“Why should they laugh?” asked the girl.
“Because it is absurd,” he said, frowning. “I cannot allow you to make me a laughing-stock. Of course, as I tell you, I don’t mind so much when we are alone.”
And he stroked her hair with a caressing kindness which was at that time about the best sentiment in the young man’s mind. He was often embarrassed by her, and sometimes had asked himself the question, What on earth was it to come to? for he too, like his mother, believed that Innocent was in love with him; and the love of such a girl, so manifested, was more absurd than gratifying. But yet he was always kind to her. Evil impulses enough of one kind and another were in his mind, and he could have made of this girl anything he pleased, his slave, the servant of his will in any way. But he never treated her otherwise than as his little sister, and was kind, and put up with her demonstrative affection, and did his best to advise her “for her good.”
“You must not shrink so from my mother and Nelly,” he said. “They want to be kind to you. If you could only take to them, it would be much better for you than taking to a fellow like me——”
“I don’t like women,” said Innocent. “My father always said so. I cannot help being one myself, but I hate them. And nobody is like you.”
“That is very pleasant for me,” said Frederick, “but you must not keep up that notion about women. Your father was a capital judge, I have no doubt, but he might have taught you something more useful. Depend upon it, you will never be happy till you make friends with your own sex. They may be dangerous to men, though men are not generally of your opinion,” continued the moralist, “but for you, Innocent, mark my words, it is far your best policy to make the women your friends.”
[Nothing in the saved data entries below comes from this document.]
(** C6.  For a SUBSCRIBE_REQUEST whose namespace and name select a
    configured track: if its authInfo is not the track's, the tracks and
    the control stream are left as they were and one error event is
    emitted; if it is, [numSubscribers] of that track goes up by one (to 1
    if it was absent), no other track changes, and the response written is
    SUBSCRIBE_RESPONSE(namespace, trackName, track.id, expires = 0).  The
    last two parts read the same off the tracks of the worker after the
    request: what [getTrack] finds then, its [numSubscribers] and its
    other fields. *)
Theorem subscribe_request_handling (subscribe : Subscribe) (σ : Engine)
    (i : nat) (track : Track.Data) :
  getTrack (tracks σ) (sub_namespace subscribe) (sub_trackName subscribe)
  = Some (i, track) ->
  let σ' := subscriptionLoop_body subscribe σ in
  (sub_authInfo subscribe <> Some (Track.authInfo track) ->
     tracks σ' = tracks σ /\ control σ' = control σ
     /\ exists text, toMain σ' = (toMain σ ++ [Error text])%list)
  /\ (sub_authInfo subscribe = Some (Track.authInfo track) ->
        (exists key,
            tracks σ !! i = Some (key, track)
            /\ tracks σ'
               = <[i := (key,
                         Track.set_numSubscribers
                           (Some (match Track.numSubscribers track with
                                  | Some n => n + 1
                                  | None => 1
                                  end)%N) track)]> (tracks σ))
        /\ control σ'
           = (control σ
                ++ [SUBSCRIBE_RESPONSE (sub_namespace subscribe)
                      (sub_trackName subscribe) (Track.id track) 0])%list)
  /\ (sub_authInfo subscribe <> Some (Track.authInfo track) ->
        getTrack (tracks σ') (sub_namespace subscribe) (sub_trackName subscribe)
        = Some (i, track)
        /\ (forall j, tracks σ' !! j = tracks σ !! j)
        /\ toMain σ'
           = (toMain σ
                ++ [Error ("Invalid subscribe authInfo "
                             ++ default "undefined" (sub_authInfo subscribe)
                             ++ " does not match with ")])%list)
  /\ (sub_authInfo subscribe = Some (Track.authInfo track) ->
        (exists key track',
            tracks σ !! i = Some (key, track)
            /\ tracks σ' !! i = Some (key, track')
            /\ getTrack (tracks σ') (sub_namespace subscribe)
                 (sub_trackName subscribe)
               = Some (i, track')
            /\ (forall n, Track.numSubscribers track = Some n ->
                  Track.numSubscribers track' = Some (n + 1)%N)
            /\ (Track.numSubscribers track = None ->
                  Track.numSubscribers track' = Some 1%N)
            /\ Track.id track' = Track.id track
            /\ Track.namespace track' = Track.namespace track
            /\ Track.name track' = Track.name track
            /\ Track.authInfo track' = Track.authInfo track
            /\ Track.isHipri track' = Track.isHipri track
            /\ Track.maxInFlightRequests track'
               = Track.maxInFlightRequests track)
        /\ (forall j, j <> i -> tracks σ' !! j = tracks σ !! j)
        /\ length (tracks σ') = length (tracks σ)
        /\ toMain σ'
           = (toMain σ
                ++ [Info ("New subscriber for track " ++ sub_namespace subscribe
                            ++ "/" ++ sub_trackName subscribe
                            ++ ". AuthInfo MATCHED!")])%list).
Proof.
  intros Hget σ'. subst σ'. unfold subscriptionLoop_body. rewrite Hget.
  destruct (getTrack_spec _ _ _ _ _ Hget) as (_ & _ & key & Hkey).
  split; [| split; [| split]].
  - intros Hne.
    destruct (authInfo_differs track subscribe) eqn:E.
    + cbn. eauto.
    + apply authInfo_differs_false in E. done.
  - intros Heq. apply authInfo_differs_false in Heq as E. rewrite E.
    cbn [tracks control write_control emit set_tracks]. split; [| done].
    exists key. split; [done |].
    apply list_eq. intros j. destruct (decide (j = i)) as [-> | Hji].
    + rewrite list_lookup_alter, Hkey.
      rewrite list_lookup_insert_eq by (eapply lookup_lt_Some; done).
      unfold add_subscriber. cbn. rewrite decide_True by done.
      destruct (Track.numSubscribers track); done.
    + rewrite list_lookup_alter_ne, list_lookup_insert_ne by done. done.
  - intros Hne.
    destruct (authInfo_differs track subscribe) eqn:E.
    + cbn. done.
    + apply authInfo_differs_false in E. done.
  - intros Heq. apply authInfo_differs_false in Heq as E. rewrite E.
    cbn [tracks toMain write_control emit set_tracks].
    split; [| split; [| split]].
    + exists key, (add_subscriber track).
      split; [done |].
      split; [rewrite list_lookup_alter, Hkey; cbn;
              by rewrite decide_True by done |].
      split; [by apply getTrack_add_subscriber |].
      unfold add_subscriber. cbn.
      split; [by intros n -> |]. split; [by intros -> |]. done.
    + intros j Hj. by rewrite list_lookup_alter_ne.
    + by rewrite length_alter.
    + done.
Qed.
“What is policy?” she asked, stealing her hand into his, much as a dog puts his nose into his master’s hand.
“Pshaw!” said Frederick. His mother had come into the room and had seen this pantomime. “You ought to be put to school and learn English,” he added, somewhat roughly. “I don’t believe she understands half of what we say.”
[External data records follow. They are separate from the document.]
Lemma iterate_exn (v : pyval) (e : exn) :
  Schemas.iterate v = Raise e -> e = TypeError.
Proof. destruct v; simpl; intros H; inversion H; reflexivity. Qed.

(** The exceptions of stage 3 and where they come from. *)
Lemma stage3_exn
    (cfg : Config) (w : World) (question : string)
    (agents : list AgentResponse.t) (evals : list JudgeEvaluation.t)
    (t0 : Q) (e : exn) :
  Synthesizer.stage3_synthesize_decision cfg w question agents evals t0 = Raise e ->
  (e = IndexError
   /\ (OpenRouter.query_model_json (chairman_upstream w) 3 = Raise IndexError
       \/ agents = []))
  \/ (e = AttributeError
      /\ exists v, OpenRouter.query_model_json (chairman_upstream w) 3 = Ok v
                   /\ forall d, v <> PDict d)
  \/ ((e = TypeError \/ e = ValidationError)
      /\ exists d, OpenRouter.query_model_json (chairman_upstream w) 3 = Ok (PDict d)
                   /\ truthy (get_default "fallback" PNone d) = false).
Proof.
  unfold Synthesizer.stage3_synthesize_decision.
  destruct (OpenRouter.query_model_json _ _) as [data|e0] eqn:Eq; simpl.
  - destruct data as [| | | | | |dd]; simpl;
      try (intros H; inversion H; subst; right; left; split; [reflexivity|];
           eexists; split; [reflexivity | intros d; discriminate]).
    destruct (truthy _) eqn:Ef.
    + destruct agents; [|discriminate].
      intros H; inversion H; subst. left. auto.
    + intros H. right. right.
      assert (He : e = TypeError \/ e = ValidationError).
      { destruct (Schemas.iterate (get_default "risks" (PList []) dd))
          as [ri|e1] eqn:E1; simpl in H;
          [|inversion H; subst; left; exact (iterate_exn _ _ E1)].
        destruct (mapM Schemas.Risk_of ri) as [rs|e2] eqn:E2; simpl in H.
        2:{ inversion H; subst. destruct (mapM_raise _ _ _ E2) as (x & _ & Hx).
            exact (Risk_of_exn _ _ Hx). }
        destruct (Schemas.iterate (get_default "citations" (PList []) dd))
          as [ci|e3] eqn:E3; simpl in H;
          [|inversion H; subst; left; exact (iterate_exn _ _ E3)].
        destruct (mapM Schemas.Citation_of ci) as [cs|e4] eqn:E4; simpl in H.
        2:{ inversion H; subst. destruct (mapM_raise _ _ _ E4) as (x & _ & Hx).
            exact (Citation_of_exn _ _ Hx). }
        destruct (Schemas.validate_str _) as [fa|e5] eqn:E5; simpl in H;
          [|inversion H; subst; right; exact (validate_str_exn _ _ E5)].
        destruct (Schemas.validate_unit_float _) as [c|e6] eqn:E6; simpl in H;
          [discriminate|].
        inversion H; subst. right. exact (validate_unit_float_exn _ _ E6). }
      split; [exact He|]. exists dd. auto.
  - intros H; inversion H; subst.
    pose proof (query_model_json_exn _ _ _ Eq) as ->. left. auto.
Qed.

(** Stage 3 raises [AttributeError] exactly when the chairman's reply is
    JSON for something that is not an object: it is asked for its
    [fallback] field before its type is looked at. *)
Theorem stage3_attribute_error_iff
    (cfg : Config) (w : World) (question : string)
    (agents : list AgentResponse.t) (evals : list JudgeEvaluation.t) (t0 : Q) :
  Synthesizer.stage3_synthesize_decision cfg w question agents evals t0
  = Raise AttributeError
  <-> exists v, OpenRouter.query_model_json (chairman_upstream w) 3 = Ok v
                /\ forall d, v <> PDict d.
Proof.
  split.
  - intros H. apply stage3_exn in H.
    destruct H as [[He _] | [[_ Hv] | [[He|He] _]]];
      try discriminate He. exact Hv.
  - intros (v & Hq & Hv). unfold Synthesizer.stage3_synthesize_decision.
    rewrite Hq. simpl.
    destruct v as [| | | | | |d]; try reflexivity.
    exfalso. exact (Hv d eq_refl).
Qed.

(** A chairman's reply that is an object without any of the fields gives
    the decision of the defaults: the answer [No answer generated], the
    confidence one half, no risk and no citation. *)
Theorem stage3_missing_fields
    (cfg : Config) (w : World) (question : string)
    (agents : list AgentResponse.t) (evals : list JudgeEvaluation.t)
    (t0 : Q) (d : dict pyval) :
  OpenRouter.query_model_json (chairman_upstream w) 3 = Ok (PDict d) ->
  dict_get "fallback" d = None ->
  dict_get "risks" d = None ->
  dict_get "citations" d = None ->
  dict_get "final_answer" d = None ->
  dict_get "confidence" d = None ->
  Synthesizer.stage3_synthesize_decision cfg w question agents evals t0
  = Ok {| DecisionObject.question := question;
          DecisionObject.final_answer := "No answer generated";
          DecisionObject.confidence := 5 # 10;
          DecisionObject.agent_responses := agents;
          DecisionObject.judge_evaluations := evals;
          DecisionObject.risks := [];
          DecisionObject.citations := [];
          DecisionObject.timestamp := decision_utcnow w;
          DecisionObject.audit_id := uuid4 w;
          DecisionObject.processing_time_seconds :=
            Some (round (synthesis_time w - t0)%Q 2) |}.
Proof.
  intros Hq Hf Hr Hc Ha Hk.
  unfold Synthesizer.stage3_synthesize_decision, get_default.
  rewrite Hq. simpl. now rewrite Hf, Hr, Hc, Ha, Hk.
Qed.

Lemma stage3_missing_fields_witness :
  on_result DecisionObject.final_answer
    (Synthesizer.stage3_synthesize_decision
       default_config empty_reply_world question_1 [] [] 0)
  = Ok "No answer generated".
Proof.
  rewrite (stage3_missing_fields default_config empty_reply_world question_1
             [] [] 0 [] eq_refl eq_refl eq_refl eq_refl eq_refl eq_refl).
  reflexivity.
Defined.

(** A chairman that replies with a JSON list ends the request as an
    internal server error. *)
Lemma list_reply_is_internal_error :
  Main.deliberate default_config list_reply_world [] question_1
  = ([], Main.HTTPError 500 (Main.InternalServerError AttributeError)).
Proof. reflexivity. Qed.

(** ** The safety gate, continued *)

Lemma safety_check_result (d : DecisionObject.t) (r : Gate.SafetyResult) :
  Gate.safety_check d = Ok r ->
  exists ws4,
    Gate.disagreement_warnings (DecisionObject.judge_evaluations d) = Ok ws4
    /\ Gate.violations r
       = (Gate.pattern_violations (DecisionObject.final_answer d)
          ++ Gate.risk_violations (DecisionObject.risks d))%list
    /\ Gate.warnings r
       = (Gate.confidence_warnings (DecisionObject.confidence d) ++ ws4)%list
    /\ Gate.confidence r = DecisionObject.confidence d
    /\ Gate.passed r = (List.length (Gate.violations r) =? 0)%nat.
Proof.
  unfold Gate.safety_check.
  destruct (Gate.disagreement_warnings _) as [ws|e]; simpl; intros H;
    inversion H; subst; simpl. exists ws. repeat split.
Qed.

Lemma pattern_violations_nil (final_answer : string) :
  Gate.pattern_violations final_answer = []
  <-> Forall (fun pc => Re.search_word_alt (fst pc) final_answer = false)
        Gate.UNSAFE_PATTERNS.
Proof.
  unfold Gate.pattern_violations.
  induction Gate.UNSAFE_PATTERNS as [|[p c] l IH]; simpl.
  - split; [constructor | reflexivity].
  - destruct (Re.search_word_alt p final_answer) eqn:E; simpl.
    + split; [discriminate|]. intros H. inversion H; subst. simpl in *. congruence.
    + rewrite IH. split.
      * intros H. constructor; [exact E | exact H].
      * intros H. now inversion H.
Qed.

Lemma risk_violations_nil (risks : list Risk.t) :
  Gate.risk_violations risks = []
  <-> Forall (fun r => Risk.severity r <> "high") risks.
Proof.
  unfold Gate.risk_violations.
  induction risks as [|r risks IH]; simpl.
  - split; [constructor | reflexivity].
  - destruct (String.eqb_spec (Risk.severity r) "high") as [Heq|Hne].
    + split; [discriminate|]. intros H. inversion H; subst. contradiction.
    + destruct (filter _ risks) as [|x xs] eqn:Ef.
      * split; [|reflexivity]. intros _.
        constructor; [exact Hne | now apply IH].
      * split; [discriminate|]. intros H. inversion H; subst.
        apply IH in H3. discriminate H3.
Qed.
“Indeed, I should not be sorry to think so,” said Mrs. Eastwood, not without severity in her tone. But the severity was lost upon Innocent. She understood, as she did always by some strange magic understand Frederick, that she was now to withdraw from him and do her best to appear indifferent. It was a Sunday afternoon, rainy and miserable—and a rainy Sunday afternoon, when English domestic virtue shuts up all its ordinary occupations, is, it must be allowed, a dreary moment. I do not at all agree in the ordinary conventional notion of the dreariness of English Sundays generally, but I allow that a Sunday afternoon, when all the good people are at home, when the children are forbidden to play, and the women’s work is carefully put away, as if innocent embroidery were sin, and the men do not know what to do with themselves, is trying. If you are musical to the extent of Handel you may be happy, but the only thing to be done otherwise in a good orthodox respectable family, bound by all the excellent English traditions, is to pick a quarrel with some one. About five o’clock or so, with the rain pouring steadily down into the garden, the flower-beds becoming puddles before your eyes, the trees looking in upon you like pitiful ghosts—if you have not dared the elements and gone to afternoon church, you must quarrel or you must die.
Mrs. Eastwood felt the necessity. She called Frederick close to her, and she addressed him in an undertone. Innocent had gone away, and placed herself in a chair close by the window. She had not even “taken a book”—the impossibility of making her ever “take a book” was one of the miseries of the house. She was gazing blankly out upon the rain, upon the trees that shivered and seemed to ask for shelter, and the beds, where a draggled line of closed-up crocuses were leaning their bosoms upon the mud. Her beautiful profile was outlined distinctly against the pale gray dreary light. It was a beautiful profile always, more beautiful than the full face, which wanted life. Blank as the day itself was her countenance, with that motiveless gaze which was, indeed, almost mystic in its absolute want of animation. Her hands were crossed upon her lap, her whole limp girlish figure seemed to sympathize with the dreariness outside. Mrs. Eastwood looked with a mixture of pity, sympathy, and disapproval at this apathetic, immovable being, so self-absorbed, and yet so childish and pitiful in her self-absorption. She drew Frederick to her and laid her hand upon his arm.